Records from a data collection
= = = =

(** * tae.api: PCA, TICA and time-lagged autoencoder front end

    A shallow embedding of [time-lagged-autoencoder/tae/api.py] and of the
    collaborators it calls ([tae.utils], [tae.models], torch's [DataLoader]).

    - The three entry points [pca], [tica], [ae] and the helper [_transform]
      follow the Python source statement by statement; a raised exception is
      an [Err] of the [result] monad, in the order the source would raise it.
    - The floating point kernels (eigen-decomposition, gradient steps, the
      encoder) are the fields of a [Kernels] record: every statement below
      holds for all of them.
    - The random numbers the splitter draws are an explicit argument. *)

From Stdlib Require Import List ZArith QArith Qround Reals Psatz.
From Corelib Require PrimFloat.
From stdpp Require Import base list gmap strings.

Open Scope nat_scope.

(** ** Exceptions and the error monad *)

Inductive error : Type :=
  | ShapeMismatchError
  | InvalidFractionError
  | SingularCovarianceError
  | DimensionError
  | DegenerateColumnError
  | IndexError
  | TypeError.

Inductive result (A : Type) : Type :=
  | Ok (a : A)
  | Err (e : error).
Arguments Ok {A} a.
Arguments Err {A} e.

Definition bind {A B : Type} (r : result A) (k : A -> result B) : result B :=
  match r with
  | Ok a => k a
  | Err e => Err e
  end.

Notation "'do' x <- r ; k" := (bind r (fun x => k))
  (at level 10, x name, r at level 100, k at level 200).
Notation "'do' ' p <- r ; k" := (bind r (fun x => match x with p => k end))
  (at level 10, p pattern, r at level 100, k at level 200).

Fixpoint map_result {A B : Type} (f : A -> result B) (l : list A) : result (list B) :=
  match l with
  | [] => Ok []
  | x :: l' => do y <- f x; do ys <- map_result f l'; Ok (y :: ys)
  end.

Fixpoint fold_result {A S : Type} (f : S -> A -> result S) (l : list A) (s : S) : result S :=
  match l with
  | [] => Ok s
  | x :: l' => do s' <- f s x; fold_result f l' s'
  end.

(** ** Python values of the autoencoder's keyword dictionary *)

Inductive nn_module : Type :=
  | Dropout (p : Q)
  | LeakyReLU
  | OtherModule (name : string).

Inductive pyval : Type :=
  | PyNone
  | PyBool (b : bool)
  | PyFloat (q : Q)
  | PyIntList (l : list Z)
  | PyModule (m : nn_module).

(** [ae_args = dict(hid_size=[100], dropout=Dropout(p=0.5), ...)]. *)
Definition ae_defaults : gmap string pyval :=
  list_to_map
    [ ("hid_size", PyIntList [100%Z]);
      ("dropout", PyModule (Dropout (1 # 2)));
      ("activation", PyModule LeakyReLU);
      ("lat_activation", PyNone);
      ("batch_normalization", PyNone);
      ("bias", PyBool true);
      ("lr", PyFloat (1 # 1000));
      ("cuda", PyBool false) ].
(** C9. A request to GET /courses or GET /user whose bearer token verifies
    but whose identifier names no stored user is answered 400 with the
    bio-incomplete error, not 404; it is the very answer given for a stored
    user who has submitted no bio data. *)
Theorem unknown_user_is_bio_incomplete (rt : Runtime) (db : DB)
    (req : Request) (t : string) (p : Jwt.payload)
    (Hheader : headers req !! "authorization" = Some ("Bearer " +:+ t))
    (Hvalid : jwt_verify rt (head (Js.split " " t)) = Jwt.Decoded p)
    (Hunknown : users db !! Jwt.id p = None) :
  let incomplete :=
    respond 400
      (Error "Please complete your bio data before applying for courses.") in
  serve rt db (GetCourses req) = (db, incomplete) ∧
  serve rt db (GetUser req) = (db, incomplete) ∧
  status (serve rt db (GetCourses req)).2 ≠ 404 ∧
  status (serve rt db (GetUser req)).2 ≠ 404 ∧
  (∀ db' u, users db' !! Jwt.id p = Some u → User.bioData u = None →
     (serve rt db' (GetCourses req)).2 = (serve rt db (GetCourses req)).2 ∧
     (serve rt db' (GetUser req)).2 = (serve rt db (GetUser req)).2).
Proof.
  intros incomplete.
  assert (Hauth : auth rt req = inr (with_user req p)).
  { by rewrite (auth_bearer rt req t Hheader), Hvalid. }
  assert (Hc : ∀ db0, serve rt db0 (GetCourses req)
                      = get_courses db0 (with_user req p)).
  { intros db0. simpl. unfold protected. by rewrite Hauth. }
  assert (Hu : ∀ db0, serve rt db0 (GetUser req)
                      = get_user db0 (with_user req p)).
  { intros db0. simpl. unfold protected. by rewrite Hauth. }
  assert (H1 : get_courses db (with_user req p) = (db, incomplete)).
  { unfold get_courses, discover, findById. simpl. by rewrite Hunknown. }
  assert (H2 : get_user db (with_user req p) = (db, incomplete)).
  { unfold get_user, discover, findById. simpl. by rewrite Hunknown. }
  rewrite !Hc, !Hu, H1, H2.
  split; [done |]. split; [done |]. split; [simpl; lia |].
  split; [simpl; lia |].
  intros db' u Hu' Hbio. rewrite !Hc, !Hu.
  unfold get_courses, get_user, discover, findById. simpl.
  by rewrite Hu', Hbio.
Qed.

(** *** POST /apply/:courseId *)

Lemma apply_param_found (courseId : string) (db : DB)
    (req : Request) (p : Jwt.payload) (u : User.t) :
  user req = Some p → users db !! Jwt.id p = Some u →
  apply_param courseId db req =
    match User.push_course courseId u with
    | None => (db, respond 500 (Error "Internal server error"))
    | Some pushed =>
        let u' := User.set_applicationStatus UnderReview pushed in
        match save db (Jwt.id p) u' with
        | Some db' =>
            (db', respond 200 (Applied "Course applied successfully"
                                       (Jwt.id p, u')))
        | None => (db, respond 500 (Error "Internal server error"))
        end
    end.
Proof. intros Hreq Hu. unfold apply_param, findById. by rewrite Hreq, Hu. Qed.


(** C10. When POST /apply/:courseId answers 200, the [user] of the answer
    is the user document as it is now stored, with every path of the
    stored user but [coursesApplied] and [applicationStatus] as it was; its
    [password] path is the password hash stored for that user, the bcrypt
    hash of the password when that is what is stored. *)
Theorem apply_param_discloses_hash (db db' : DB)
    (req : Request) (courseId : string) (res : Response)
    (Hcall : apply_param courseId db req = (db', res))
    (Hok : status res = 200) :
  ∃ p u u0,
    user req = Some p ∧
    json res = Applied "Course applied successfully" (Jwt.id p, u) ∧
    users db' !! Jwt.id p = Some u ∧
    users db !! Jwt.id p = Some u0 ∧
    User.password u = User.password u0 ∧
    User.email u = User.email u0 ∧
    User.username u = User.username u0 ∧
    User.phonenumber u = User.phonenumber u0 ∧
    User.bioData u = User.bioData u0 ∧
    (∀ rt pw, User.password u0 = bcrypt_hash rt pw →
              User.password u = bcrypt_hash rt pw).
Proof.
  destruct (user req) as [p|] eqn:Hreq.
  2: { unfold apply_param in Hcall. rewrite Hreq in Hcall.
       injection Hcall as <- <-. done. }
  destruct (users db !! Jwt.id p) as [u0|] eqn:Hu.
  2: { unfold apply_param, findById in Hcall. rewrite Hreq, Hu in Hcall.
       injection Hcall as <- <-. done. }
  rewrite (apply_param_found courseId db req p u0 Hreq Hu) in Hcall.
  destruct (User.push_course courseId u0) as [pushed|] eqn:Hpush.
  2: { injection Hcall as <- <-. done. }
  simpl in Hcall. destruct (save db _ _) as [db1|] eqn:Hsave.
  2: { injection Hcall as <- <-. done. }
  apply save_Some in Hsave as [_ ->]. injection Hcall as <- <-.
  apply push_course_Some in Hpush as (i & _ & ->).
  eexists p, _, u0. repeat split; try done.
  simpl. apply lookup_insert_eq.
Qed.

(** *** POST /apply-course *)

Lemma apply_course_found db req p u c :
  user req = Some p → users db !! Jwt.id p = Some u →
  body req !! "courseId" = Some c → c ≠ "" →
  apply_course db req =
    if includes (User.coursesApplied u) c
    then (db, respond 400 (Error "You have already applied for this course."))
    else
      match User.push_course c u with
      | None => (db, respond 500 (Error "Internal server error."))
      | Some u' =>
          match save db (Jwt.id p) u' with
          | Some db' =>
              (db', respond 200
                      (Message "Application submitted successfully!"))
          | None => (db, respond 500 (Error "Internal server error."))
          end
      end.
Proof.
  intros Hreq Hu Hc Hne. unfold apply_course, findById.
  rewrite Hreq, Hu, Hc.
  assert (Js.truthy (Some c) = true) as -> by (apply truthy_Some; eauto).
  done.
Qed.


(** ** More on the routes *)

(** *** What one call does to the store *)

Section Effects.

Context (rt : Runtime).

Lemma truthy_default (v : option string) :
  Js.truthy v = true → v = Some (default "" v) ∧ default "" v ≠ "".
Proof. intros (s & -> & Hs)%truthy_Some. done. Qed.

(** A signup is answered 409 or 500; either way it writes nothing. *)
Lemma signup_answer now db b :
  signup rt now db b = (db, respond 409 (Message "User already exists")) ∨
  (findOne (email_or_username (SignupBody.email b) (SignupBody.username b)) db
     = None ∧
   signup rt now db b = (db, respond 500 (Error "Internal server error"))).
Proof.
  unfold signup. destruct (findOne _ db); [by left |]. right.
  split; [done |]. by rewrite save_invalid by apply create_invalid.
Qed.

Lemma signup_unchanged now db b : (signup rt now db b).1 = db.
Proof. by destruct (signup_answer now db b) as [-> | [_ ->]]. Qed.

Lemma login_step now db b : (login rt now db b).1 = db.
Proof. unfold login. repeat (case_match; simpl; try done). Qed.

Lemma bio_rewrites db req : rewrites (user req) db (bio rt db req).1.
Proof.
  unfold bio, findById.
  destruct (Js.truthy (body req !! "name")) eqn:Hn; [| by left].
  destruct (Js.truthy (body req !! "age")) eqn:Ha; [| by left].
  destruct (Js.truthy (body req !! "specialization")) eqn:Hs; [| by left].
  simpl. destruct (user req) as [p|]; [| by left].
  destruct (users db !! Jwt.id p) as [u|] eqn:Hu; [| by left].
  destruct (files req); [by left | | by left].
  destruct (save db _ _) as [db'|] eqn:Hsave; [| by left].
  apply save_Some in Hsave as [_ ->]. simpl.
  right. exists p, u, (User.set_bioData (bio_of_request rt req) u).
  repeat split; try done.
  apply update_bio; simpl; by apply truthy_default.
Qed.

Lemma upload_array_rewrites handler db req :
  rewrites (user req) db (handler db req).1 →
  rewrites (user req) db (upload_array handler db req).1.
Proof. unfold upload_array. destruct (files req); try done. by left. Qed.

Lemma apply_param_rewrites c db req :
  rewrites (user req) db (apply_param c db req).1.
Proof.
  unfold apply_param, findById.
  destruct (user req) as [p|]; [| by left].
  destruct (users db !! Jwt.id p) as [u|] eqn:Hu; [| by left].
  destruct (User.push_course c u) as [pushed|] eqn:Hpush; [| by left].
  simpl. destruct (save db _ _) as [db'|] eqn:Hsave; [| by left].
  apply save_Some in Hsave as [_ ->]. simpl.
  right. eexists p, u, _. repeat split; try done.
  by apply (update_apply c).
Qed.

Lemma apply_course_rewrites db req :
  rewrites (user req) db (apply_course db req).1.
Proof.
  unfold apply_course, findById.
  destruct (user req) as [p|]; [| by left].
  destruct (users db !! Jwt.id p) as [u|] eqn:Hu; [| by left].
  destruct (Js.truthy (body req !! "courseId")) eqn:Hc; [| by left].
  simpl. destruct (includes _ _); [by left |].
  destruct (User.push_course _ u) as [pushed|] eqn:Hpush; [| by left].
  destruct (save db _ _) as [db'|] eqn:Hsave; [| by left].
  apply save_Some in Hsave as [_ ->]. simpl.
  right. eexists p, u, _. repeat split; try done.
  by apply (update_apply_course (default "" (body req !! "courseId"))).
Qed.

Lemma discover_rewrites applied db req :
  rewrites (user req) db (discover applied db req).1.
Proof. left. apply discover_reads. Qed.

(** What [auth] lets through is the request with a payload attached. *)
Lemma auth_passes req req' :
  auth rt req = inr req' → ∃ p, req' = with_user req p.
Proof.
  unfold auth. case_match; [done |].
  destruct (jwt_verify rt _) as [p| |]; [| done | done].
  intros [= <-]. by exists p.
Qed.

(** A route behind [auth] rewrites at most the user of the verified
    token. *)
Lemma protected_rewrites handler db req :
  (∀ req', rewrites (user req') db (handler db req').1) →
  db = (protected rt handler db req).1 ∨
  ∃ p, auth rt req = inr (with_user req p) ∧
       rewrites (Some p) db (protected rt handler db req).1.
Proof.
  intros H. unfold protected. destruct (auth rt req) as [res|req'] eqn:Hauth.
  - by left.
  - right. destruct (auth_passes req req' Hauth) as [p ->].
    exists p. split; [done |]. apply (H (with_user req p)).
Qed.

(** The calls behind [auth], with the handler each one runs. *)
Lemma serve_protected db c req :
  request_of c = Some req →
  ∃ handler, serve rt db c = protected rt handler db req ∧
             ∀ req', rewrites (user req') db (handler db req').1.
Proof.
  destruct c; simpl; intros [= <-].
  - exists (upload_array (bio rt)). split; [done |].
    intros req'. apply upload_array_rewrites, bio_rewrites.
  - exists get_courses. split; [done |].
    intros req'. apply discover_rewrites.
  - exists get_user. split; [done |].
    intros req'. apply discover_rewrites.
  - exists (apply_param courseId). split; [done | apply apply_param_rewrites].
  - exists apply_course. split; [done | apply apply_course_rewrites].
Qed.

(** Every call leaves the store as it was or rewrites one stored user. *)
Lemma serve_rewrites db c :
  (serve rt db c).1 = db ∨
  ∃ i u u', users db !! i = Some u ∧ user_update u u' ∧
            (serve rt db c).1 = with_users db (<[i := u']> (users db)).
Proof.
  destruct (request_of c) as [req|] eqn:Hreq.
  - destruct (serve_protected db c req Hreq) as (handler & -> & Hh).
    destruct (protected_rewrites handler db req Hh)
      as [<- | (p & _ & [-> | (q & u & u' & _ & Hu & Hupd & ->)])];
      [by left | by left |].
    right. by exists (Jwt.id q), u, u'.
  - left. destruct c; try done; simpl.
    + apply signup_unchanged.
    + apply login_step.
Qed.

Lemma user_update_keeps u u' :
  user_update u u' →
  same_credentials u u' ∧
  User.phonenumber u' = User.phonenumber u ∧
  User.coursesApplied u `prefix_of` User.coursesApplied u'.
Proof.
  intros [b u0 _ _ | c u0 pushed Hpush | c u0 pushed Hpush].
  - done.
  - apply push_course_Some in Hpush as (i & _ & ->). simpl.
    split; [done |]. split; [done |]. by apply prefix_app_r.
  - apply push_course_Some in Hpush as (i & _ & ->). simpl.
    split; [done |]. split; [done |]. by apply prefix_app_r.
Qed.

Lemma user_update_well_formed u u' :
  user_update u u' → well_formed u → well_formed u'.
Proof.
  intros [b u0 Hn Hs | c u0 pushed Hpush | c u0 pushed Hpush]
         (Hst & Hur & Hbio); unfold well_formed.
  - simpl. split; [done |]. split; [done |]. by intros ? [= <-].
  - apply push_course_Some in Hpush as (i & _ & ->). simpl.
    split; [by right |]. split; [| done].
    intros _ Heq. by apply app_eq_nil in Heq as [_ ?].
  - apply push_course_Some in Hpush as (i & _ & ->). simpl.
    split; [done |]. split; [| done].
    intros _ Heq. by apply app_eq_nil in Heq as [_ ?].
Qed.

End Effects.

(** *** Writes and answers *)

Lemma bio_refused rt db req :
  status (bio rt db req).2 ≠ 200 → (bio rt db req).1 = db.
Proof.
  unfold bio. repeat (case_match; simpl; try done).
Qed.

Lemma apply_param_refused c db req :
  status (apply_param c db req).2 ≠ 200 → (apply_param c db req).1 = db.
Proof.
  unfold apply_param. repeat (case_match; simpl; try done).
Qed.

Lemma apply_course_refused db req :
  status (apply_course db req).2 ≠ 200 → (apply_course db req).1 = db.
Proof.
  unfold apply_course. repeat (case_match; simpl; try done).
Qed.

Lemma upload_array_refused handler db req :
  (status (handler db req).2 ≠ 200 → (handler db req).1 = db) →
  status (upload_array handler db req).2 ≠ 200 →
  (upload_array handler db req).1 = db.
Proof. unfold upload_array. by destruct (files req). Qed.

Lemma protected_refused rt handler db req :
  (∀ req', status (handler db req').2 ≠ 200 → (handler db req').1 = db) →
  status (protected rt handler db req).2 ≠ 200 →
  (protected rt handler db req).1 = db.
Proof.
  intros H. unfold protected. destruct (auth rt req); [done | apply H].
Qed.

(** X3. A call that is not answered 200 or 201 leaves the store exactly as
    it was: no route writes and then reports a failure. *)
Theorem refused_calls_write_nothing (rt : Runtime) (db : DB) (c : Call)
    (H200 : status (serve rt db c).2 ≠ 200)
    (H201 : status (serve rt db c).2 ≠ 201) :
  (serve rt db c).1 = db.
Proof.
  destruct c; simpl in *.
  - apply signup_unchanged.
  - apply login_step.
  - apply protected_refused; [| done].
    intros req'. apply upload_array_refused, bio_refused.
  - unfold protected. destruct (auth rt req); [done |].
    unfold get_courses. apply discover_reads.
  - unfold protected. destruct (auth rt req); [done |].
    unfold get_user. apply discover_reads.
  - apply protected_refused; [apply apply_param_refused | done].
  - apply protected_refused; [apply apply_course_refused | done].
Qed.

= = = =

Among the entries above, find the line with "destruct (users db !! Jwt.id p) as [u0|]" and the line with "Lemma truthy_default (v"; give again exactly these two lines and all lines between them.

◆ **Output**
  destruct (users db !! Jwt.id p) as [u0|] eqn:Hu.
  2: { unfold apply_param, findById in Hcall. rewrite Hreq, Hu in Hcall.
       injection Hcall as <- <-. done. }
  rewrite (apply_param_found courseId db req p u0 Hreq Hu) in Hcall.
  destruct (User.push_course courseId u0) as [pushed|] eqn:Hpush.
  2: { injection Hcall as <- <-. done. }
  simpl in Hcall. destruct (save db _ _) as [db1|] eqn:Hsave.
  2: { injection Hcall as <- <-. done. }
  apply save_Some in Hsave as [_ ->]. injection Hcall as <- <-.
  apply push_course_Some in Hpush as (i & _ & ->).
  eexists p, _, u0. repeat split; try done.
  simpl. apply lookup_insert_eq.
Qed.

(** *** POST /apply-course *)

Lemma apply_course_found db req p u c :
  user req = Some p → users db !! Jwt.id p = Some u →
  body req !! "courseId" = Some c → c ≠ "" →
  apply_course db req =
    if includes (User.coursesApplied u) c
    then (db, respond 400 (Error "You have already applied for this course."))
    else
      match User.push_course c u with
      | None => (db, respond 500 (Error "Internal server error."))
      | Some u' =>
          match save db (Jwt.id p) u' with
          | Some db' =>
              (db', respond 200
                      (Message "Application submitted successfully!"))
          | None => (db, respond 500 (Error "Internal server error."))
          end
      end.
Proof.
  intros Hreq Hu Hc Hne. unfold apply_course, findById.
  rewrite Hreq, Hu, Hc.
  assert (Js.truthy (Some c) = true) as -> by (apply truthy_Some; eauto).
  done.
Qed.


(** ** More on the routes *)

(** *** What one call does to the store *)

Section Effects.

Context (rt : Runtime).

Lemma truthy_default (v : option string) :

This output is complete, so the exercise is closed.